A cette catégorie appartient, sans l'ombre d'un doute, le "mystérieux Monsieur Gurdjieff", à savoir Gerogej Ivanovitch Gurdjieff. Le souvenir de sa présence et de l'influence qu'il exerça est encore vif, bien qu'il soit mort depuis de nombreuses années, comme en témoignent les ouvrages qui lui ont été consacrés et même les romans où il figure sous un autre nom. Louis Pauwels, l'auteur du Matin des magiciens, a pu écrire un volume de plus de cinq cents pages, qui a fait l'objet de deux éditions successives, où il a recueilli un grand nombre de documents - articles, lettres, souvenirs, témoignages - le concernant. De fait, l'influence de Gurdjieff s'étendit aux milieux les plus divers: le philosophe Ouspensky (qui, á partir de sa doctrine, écrivit un ouvrage intitulé Fragments d'un enseignement inconnu, ainsi qu'un autre, L'évolution possible de l'homme, dont une traduction italienne est annoncée), les romanciers A. Huxley et A. Koestler, l'architecte "fonctionnaliste" Frank Lloyd Wright, J.-B. Bennet, disciple d'Einstein, le docteur Wakey, l'un des plus grands chirurgiens new-yorkais, Georgette Leblanc, J. Sharp, fondateur de la revue The New Statesman: tous eurent avec Gurdjieff des contacts qui laissèrent des traces.

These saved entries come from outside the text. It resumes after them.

(** Only Initialize changes ring_buffer_size_; it stores its argument even
    when the allocation fails. *)
Theorem ring_buffer_size_only_Initialize service create_transfer_id clock fuel op w w' :
  run_op service create_transfer_id clock fuel op w = Some w' ->
  ring_buffer_size_ w' = match op with OpInitialize n => n | _ => ring_buffer_size_ w end.
Proof.
  intros H. pose proof (run_op_effect service create_transfer_id clock fuel op w w' H) as E.
  destruct op; try exact (proj1 (proj2 (proj2 E))).
  subst w'. reflexivity.
Qed.

Lemma ring_buffer_size_only_Initialize_witness :
  exists w', run_op service_drain (fun _ => -1) clock0 3 (OpInitialize 32)
               (new_helper (st8 0 0 0 kNoError) 0) = Some w' /\ ring_buffer_size_ w' = 32.
Proof.
  destruct (run_op service_drain (fun _ => -1) clock0 3 (OpInitialize 32)
              (new_helper (st8 0 0 0 kNoError) 0)) as [w'|] eqn:E; [|vm_compute in E; discriminate].
  exists w'. split; [reflexivity|].
  exact (ring_buffer_size_only_Initialize service_drain (fun _ => -1) clock0 3 _ _ w' E).
Defined.

(** Only InsertToken changes the token counter. *)
Theorem token_only_InsertToken service create_transfer_id clock fuel op w w' :
  op <> OpInsertToken ->
  run_op service create_transfer_id clock fuel op w = Some w' ->
  token_ w' = token_ w.
Proof.
  intros Hn. destruct op; simpl; intros H; [| | | | | | | | |exfalso; apply Hn; reflexivity| | |].
  - inversion H; subst. unfold SetAutomaticFlushes. rewrite (frame_token _ _ (frame_Calc _ _)). reflexivity.
  - inversion H; subst. unfold IsContextLost. destruct (negb _); reflexivity.
  - inversion H; subst.
    destruct (AllocateRingBuffer service create_transfer_id w) as [b w1] eqn:A.
    exact (proj1 (Alloc_result service create_transfer_id w b w1 A)).
  - inversion H; subst. unfold FreeResources. destruct (HaveRingBuffer w); [|reflexivity].
    rewrite (frame_token _ _ (frame_Calc _ _)). reflexivity.
  - unfold FreeRingBuffer in H. destruct (_ || _); inversion H; subst.
    unfold FreeResources. destruct (HaveRingBuffer w); [|reflexivity].
    rewrite (frame_token _ _ (frame_Calc _ _)). reflexivity.
  - inversion H; subst. unfold Initialize.
    destruct (AllocateRingBuffer service create_transfer_id (set_ring_buffer_size ring_buffer_size w))
      as [b w1] eqn:A.
    exact (proj1 (Alloc_result service create_transfer_id _ b w1 A)).
  - inversion H; subst. apply frame_token, frame_FlushSync.
  - inversion H; subst. apply frame_token, frame_Flush.
  - destruct (Finish service clock fuel w) as [[b w1]|] eqn:F; inversion H; subst.
    exact (frame_token _ _ (Finish_frame service clock fuel w b w' F)).
  - destruct (WaitForToken service clock fuel token w) as [[[] w1]|] eqn:E; inversion H; subst.
    exact (frame_token _ _ (WaitForToken_frame service clock fuel token w _ w' E)).
  - destruct (WaitForAvailableEntries_alloc service create_transfer_id clock fuel count w w' H)
      as (b & w1 & A & _ & T).
    rewrite T. exact (proj1 (Alloc_result service create_transfer_id w b w1 A)).
  - destruct (GetSpace service create_transfer_id clock fuel entries w) as [[o w1]|] eqn:G;
      inversion H; subst.
    exact (proj1 (GetSpace_alloc service create_transfer_id clock fuel entries w o w' G)).
Qed.

Lemma token_only_InsertToken_witness :
  exists w', run_op service_ack (fun _ => 1) clock0 3 OpFlushSync (scenarioA true) = Some w' /\
    token_ w' = token_ (scenarioA true).
Proof.
  destruct (run_op service_ack (fun _ => 1) clock0 3 OpFlushSync (scenarioA true)) as [w'|] eqn:E;
    [|vm_compute in E; discriminate].
  exists w'. split; [reflexivity|].
  apply (token_only_InsertToken service_ack (fun _ => 1) clock0 3 OpFlushSync _ w'); [discriminate|exact E].
Defined.
(* ===== verification/Prelude.v ===== *)
(** * Smart Farm backend: a verification development

    The repository is a single Express application,
    [src/smart-farm-backend/index.js]: an HTTP backend for a farm-monitoring
    device.  It keeps three in-memory stores, module-level [const]s of the
    source, and exposes them through nine routes:

    - [sounds] (lines 27-29): sound records, the built-in entry at startup
      and one entry pushed per successful upload;
    - [settings] (lines 30-36): one mutable record whose [selectedSoundId]
      must name a sound of [sounds];
    - [alerts] (line 26): detection events, newest first ([unshift]).

    The handlers (lines 38-130) read or mutate the stores; the stores meet
    only in the existence check of a sound id (lines 69 and 123) and in the
    upload, which pushes a sound and selects it (lines 62-63).  At startup
    the [uploads] directory is created (lines 12-15); multer (lines 17-24,
    run by the upload route, line 50) writes each uploaded file there
    under [`${Date.now()}-${safeName}`] before the handler runs.

    ** Files, in dependency order

    - [Prelude] (this file): the [farm_scope], the [farm] and [farm_rw]
      hint databases, the tactics [invc] and [case_ifs], list lemmas.
    - [JsNumber]: JavaScript numbers ([NaN], the infinities, finite values
      as rationals), [IsLessThan], [Math.max]/[Math.min] from the ECMAScript
      algorithm, truthiness; [number_equiv] identifies rationals denoting
      the same double and every operation is [Proper] for it; the inline
      clamp [Math.min(hi, Math.max(lo, x))] is proved equivalent to the
      mathematical clamp ([clamp_reference]).
    - [Json]: request bodies as JSON values (objects as member lists, the
      last duplicate winning), [v?.k], [typeof], [||], [Number(v)] with
      [ToPrimitive] (which throws on an own [toString] member), the
      [JsCoercion] interface for the engine's [StringToNumber] and
      [Number::toString], and [JSON.stringify]'s rule for non-finite
      numbers ([serialize]).
    - [Naming]: [String(Date.now())] ([date_string]), the [/\s+/g]
      replacement as a one-pass scan ([safe_name]) and as the RegExp
      replace algorithm with fuel ([regex_replace_ws]), the multer file
      name.
    - [Catalog]: [sound], [sounds.some], [sounds.push], the uploaded record,
      and the [Catalog] class: the interface the settings component is
      proved against, implemented by [list sound].
    - [Storage]: the disk (a [gset] of directories and a [gmap] of files),
      the startup code of lines 12-15 ([ensure_uploads_dir], with
      [fs.existsSync] and the recursive [fs.mkdirSync]), the multer disk
      storage of lines 17-24 ([storage], [store_file]) and busboy's base
      name of the client's file name.
    - [Settings]: [settings], [POST /sounds/select] ([select_sound]) and the
      five guarded statements of [PUT /settings] ([update_settings]), with
      the well-formedness [settings_wf] they preserve.
    - [Alerts]: [alert] and the detection handler's body
      ([record_detection]), whose [Number(..)] may throw.
    - [NumberConv]: the engine's [StringToNumber] ([js_string_to_number]:
      the [StringNumericLiteral] grammar, whitespace, [Infinity], [0x],
      [0o], [0b], exponents) and the rounding of a rational to the nearest
      double, ties to even ([round_to_double]), with the floor
      logarithms it needs; [is_double] characterises the finite doubles.
    - [NumberPrint]: the engine's [Number::toString]
      ([js_number_to_string]: the shortest-digits search [digit_search]
      over the two candidates [candidate_digits] of each length, trailing
      zeros moved into the exponent, the five layouts of [format_digits]),
      and [engine_coercion], the two engine conversions as an instance of
      [JsCoercion].
    - [Server]: the state, the request as the middleware chain sees it, the
      chain itself ([step]: cors preflight, [express.json()], the route
      table with Express's matching, 404), every handler ([handle]) with its
      status and JSON body, [HEAD] answered without a body, reachability,
      request sequences ([run]) and the scenarios of the specification.
    - [System]: the server and its disk together: [upload.single("file")]
      ([multer_single]) composed with [step] on the upload route
      ([sys_step]), startup ([boot], the port [listen_port] and
      [app.listen] with its console line, [start]) and the reachable
      states ([sys_reachable]), with multer's clock increasing.
    - [Refinement]: the contract of section 4 of the specification as a
      relation over an abstract state ([Contract.contract_step]), the
      refinement theorem [step_refines] for the server, and
      [sys_step_refines] for the server with its disk, where the contract
      also sees the blob store ([blobs], [blob_step]); the contract's
      reachable states ([Contract.reachable]) and its invariant, carried
      to every reachable state of the system ([sys_reachable_contract]).

    ** What is proved (claims C1-C35 of the manifest)

    - Invariant: every reachable state keeps the selected id in the
      catalog, the two numbers in range and the catalog shape (C1); with a
      strictly increasing clock every id is unique (C9), and two uploads in
      one millisecond do share an id (C21); along any sequence of
      requests the alert log is exactly the detections answered 200,
      newest first, under the ids of their requests (C34).
    - Refinement: every step is a step of the specification's contract
      with the matching status, or a framework answer that changes nothing
      (C2); which stores each request may change (C8).  Every state the
      server with its disk reaches is a state the contract reaches by its
      own steps ([Contract.reachable]), so the contract's invariant,
      proved once on the contract, holds of the code (C35).
    - Behaviour of each handler on every branch: select (C3, C4), upload
      (C5, C6), detection (C7, C12-C16), settings update (C10, C11).
    - The regular-expression replacement and its termination (C17), the
      file-name round trip (C18).
    - The scenarios of section 8 of the specification (C19, C20).
    - Only [POST] and [PUT] requests change the state (C22); the route
      table is unambiguous: two routes matching one method and path lead
      to the same handler, proved from the decided separation of the table
      ([routes_separated_table]) (C23).
    - The disk: in every reachable state of the system every uploaded
      sound names a file on the disk (C24); an upload with one attached
      file part always succeeds (C25); two uploads in one millisecond with
      names that sanitise alike overwrite one file (C26); a second
      attached part gives 500 and removes the first file again (C27);
      parts whose base name is empty are never attached, and an upload of
      only such parts is a 400 that writes nothing (C28); multer writes
      only directly into [uploads], whatever name the client sends (C29).
    - Startup: the process listens on [PORT] or [5000] with the initial
      stores and the uploads directory, printing its one console line, or
      stops when [fs.mkdirSync] throws (C30); a file named [uploads] makes
      every upload fail (C31).
    - Composition: the whole system refines the contract together with
      its blob store (the files of [uploads], by name): only a successful
      upload writes a blob, with exactly the uploaded bytes, and a failure
      changes no store and removes at most the one blob multer wrote for
      it (C32).
    - Numbers: with the engine's conversions installed as the
      [JsCoercion] instance [engine_coercion], a confidence sent as [[x]]
      is recorded as [x] (C33).  Its proof carries the engine's theory:
      [Number::toString]'s digit search ends within 17 digits
      ([digit_search_some]) and what it writes reads back through
      [StringToNumber] as the same double
      ([js_number_to_string_read_nonzero]), from the lemma
      [round_to_double_near]: every rational within [x / 2^54] of a
      positive double [x] rounds to [x], also at the bottom of a binade.

    ** Modelling choices, bounds and fuel

    - One request is one atomic [step]: Node runs each handler to
      completion without yielding.  The environment supplies per request the
      value of [Date.now()] (an [N]) and of [toLocaleTimeString()]; multer
      reads its own [Date.now()] ([multer_now]) before the handler runs.
    - Finite doubles are exact rationals: the handlers only compare
      numbers, so the rounding of the JSON parser happens before the model
      starts; the literal [0.8] is the double [3602879701896397 * 2^-52].
      [-0] is not distinguished from [+0] ([Math.max(0, -0)] is [+0] and
      [JSON.stringify] prints both as [0]).
    - [Date.now()] stays below [8.64e15 < 1e21], so [String(..)] of it is
      the plain decimal rendering [date_string].
    - [regex_replace_ws] consumes one unit of fuel per emitted character or
      run; fuel [length s + 1] is enough (C17).
    - Strings are ASCII; [\s] is modelled on ASCII whitespace, and so is
      the [StrWhiteSpace] of [StringToNumber].
    - [StringToNumber] rounds the exact value of the literal (the first
      option of [RoundMVResult], as V8 does); [zlog] runs on fuel
      [log2 n + 1], enough since every step divides by the base.
    - [Number::toString] searches [k = 1 .. 17] digits: fuel 17 is enough
      because the nearer 17-digit candidate is within [x / (2 * 10^16)] of
      [x] and [2 * 10^16 > 2^54] ([digit_search_some]); [strip_zeros] has
      fuel 17 too, and
      stops early without harm, since any [(s, p)] of the same value lays
      out as a string that reads back alike.
    - Paths are absolute and normalised, as [__dirname] is, so
      [path.join(dir, name)] of one path component is [dir ++ "/" ++ name].
      The disk the server starts on has no file at [uploads] and no
      directory inside it ([boot_disk_ok]); a disk write does not fail for
      lack of space.  [sys_reachable] requires multer's clock to increase
      strictly from one request to the next, as a clock read once per
      millisecond-separated request does; C26 shows what happens when it
      does not.
    - Library behaviour the program relies on is modelled from the
      libraries' documentation and marked as such in the manifest: the
      Express router, Node's [HEAD] handling, [path.join], [fs.existsSync],
      [fs.mkdirSync], multer's [single] (with its skipping of parts whose
      name is empty) and disk storage, busboy's [basename].

    ** Not modelled

    - Module loading and [dotenv] (lines 1-6): they load code and copy
      [.env] into [process.env], which enters the model as the argument
      [env_port] of [start]; the [console.log] calls of two handlers
      (lines 80, 92) write the request body to the console, change no
      store and are not returned by the handler models.  What the network
      layer does with the port ([app.listen] binding a socket, a [PORT]
      that is not a number naming a pipe) is outside the program.
    - body-parser's size limit and multer's own limits: their outcome is an
      input ([MalformedJson], [MulterFailed]).
    - The theorems of the handlers are proved for any [JsCoercion];
      [engine_coercion] is the engine's, [integer_coercion] a partial one
      used to evaluate examples.  [-0] and its rendering ["0"] are not
      distinguished from [+0].
    - Unicode whitespace: [\s] and [StrWhiteSpace] are taken on ASCII
      whitespace, since strings are ASCII here.

    ** Left open

    - Minimality of the digit count of [Number::toString] (that no
      shorter string reads back): the development proves the round trip,
      which is what the program relies on, not that the engine's rendering
      is the shortest one.
    - Unicode whitespace for [\s], see above. *)

From stdpp Require Export base tactics list.
From Stdlib Require Import String.

Declare Scope farm_scope.
Delimit Scope farm_scope with farm.

Create HintDb farm discriminated.
Create Rewrite HintDb farm_rw.

(** [invc H]: invert a hypothesis and clean up. *)
Ltac invc H := inversion H; subst; clear H.

(** [case_ifs]: split every [if] of the goal, remembering the test. *)
Ltac case_ifs :=
  repeat match goal with
  | |- context [if ?b then _ else _] =>
      let E := fresh "E" in destruct b eqn:E
  end.

Section ListFacts.
Context {A : Type}.

Lemma existsb_snoc (f : A -> bool) (l : list A) (x : A) :
  existsb f (l ++ [x]) = existsb f l || f x.
Proof. rewrite existsb_app. simpl. by rewrite orb_false_r. Qed.

Lemma existsb_snoc_mono (f : A -> bool) (l : list A) (x : A) :
  existsb f l = true -> existsb f (l ++ [x]) = true.
Proof. intros H. by rewrite existsb_snoc, H. Qed.

Lemma existsb_snoc_new (f : A -> bool) (l : list A) (x : A) :
  f x = true -> existsb f (l ++ [x]) = true.
Proof. intros H. by rewrite existsb_snoc, H, orb_true_r. Qed.
End ListFacts.

#[export] Hint Resolve existsb_snoc_mono existsb_snoc_new : farm.

Section StringFacts.

Lemma string_app_assoc (a b c : string) :
  String.append (String.append a b) c = String.append a (String.append b c).
Proof. induction a as [|x a IH]; simpl; [done|]. by rewrite IH. Qed.

Lemma list_ascii_of_string_app (a b : string) :
  list_ascii_of_string (String.append a b) = list_ascii_of_string a ++ list_ascii_of_string b.
Proof. induction a as [|x a IH]; simpl; [done|]. by rewrite IH. Qed.

Lemma string_app_inv_r (a b c : string) :
  String.append a c = String.append b c -> a = b.
Proof.
  intros H. apply (f_equal list_ascii_of_string) in H.
  rewrite !list_ascii_of_string_app in H. apply app_inv_tail in H.
  rewrite <- (string_of_list_ascii_of_string a), <- (string_of_list_ascii_of_string b).
  by rewrite H.
Qed.

Lemma string_app_inv_l (a b c : string) :
  String.append a b = String.append a c -> b = c.
Proof. induction a as [|x a IH]; simpl; [done|]. intros [= H]. by apply IH. Qed.

Lemma string_app_nil_r (a : string) : String.append a EmptyString = a.
Proof. induction a as [|x a IH]; simpl; [done|]. by rewrite IH. Qed.

Lemma string_length_app (a b : string) :
  String.length (String.append a b) = String.length a + String.length b.
Proof. induction a as [|x a IH]; simpl; [done|]. by rewrite IH. Qed.
End StringFacts.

Notre personnage apparut pour la première fois à Saint-Pétersbourg, peu avant la Révolution d'Octobre. On ne sait pas grand chose de ce qu'il fit avant: lui-même se bornait à dire qu'il avait voyagé en Orient à la recherche des communautés qui gardaient en dépôt les restes d'un savoir transcendant. Mais il semblerait qu'il ait été également le principal agent tsariste au Tibet, qu'il avait quitté pour se retirer dans le Caucase où il fut, étant enfant, le condisciple de Staline. En France, et ensuite à Berlin, en Angleterre et aux États-Unis, il s'était consacré à l'organisation de cercles qui suivaient ses enseignements, cercles intitulés "groupes de travail". Un éditeur français qui se retirait des affaires lui offrit en 1922 la possibilité de faire du château d'Avon, près de Fontainebleau, sa "centrale" où, dans un premier temps, il créa quelque chose qui tenait de l'ésole et de l'ermitage. Parmi les bruits qui circulent à son propos, certains concernent le domaine politique. Gurdjieff aurait eu des contacts avec Karl Haushofer, le fondateur bien connu de la "géopolitique", qui occupa une place de premier plan dans le IIIe Reich, et l'on prétend même que ces relations auraient présidé au choix de la croix gammée comme emblème du national-socialisme, dont la rotation s'effectue non pas vers la droite, symbole de la sagesse, mais vers la gauche, symbole de la puissance (comme ce fut effectivement le cas).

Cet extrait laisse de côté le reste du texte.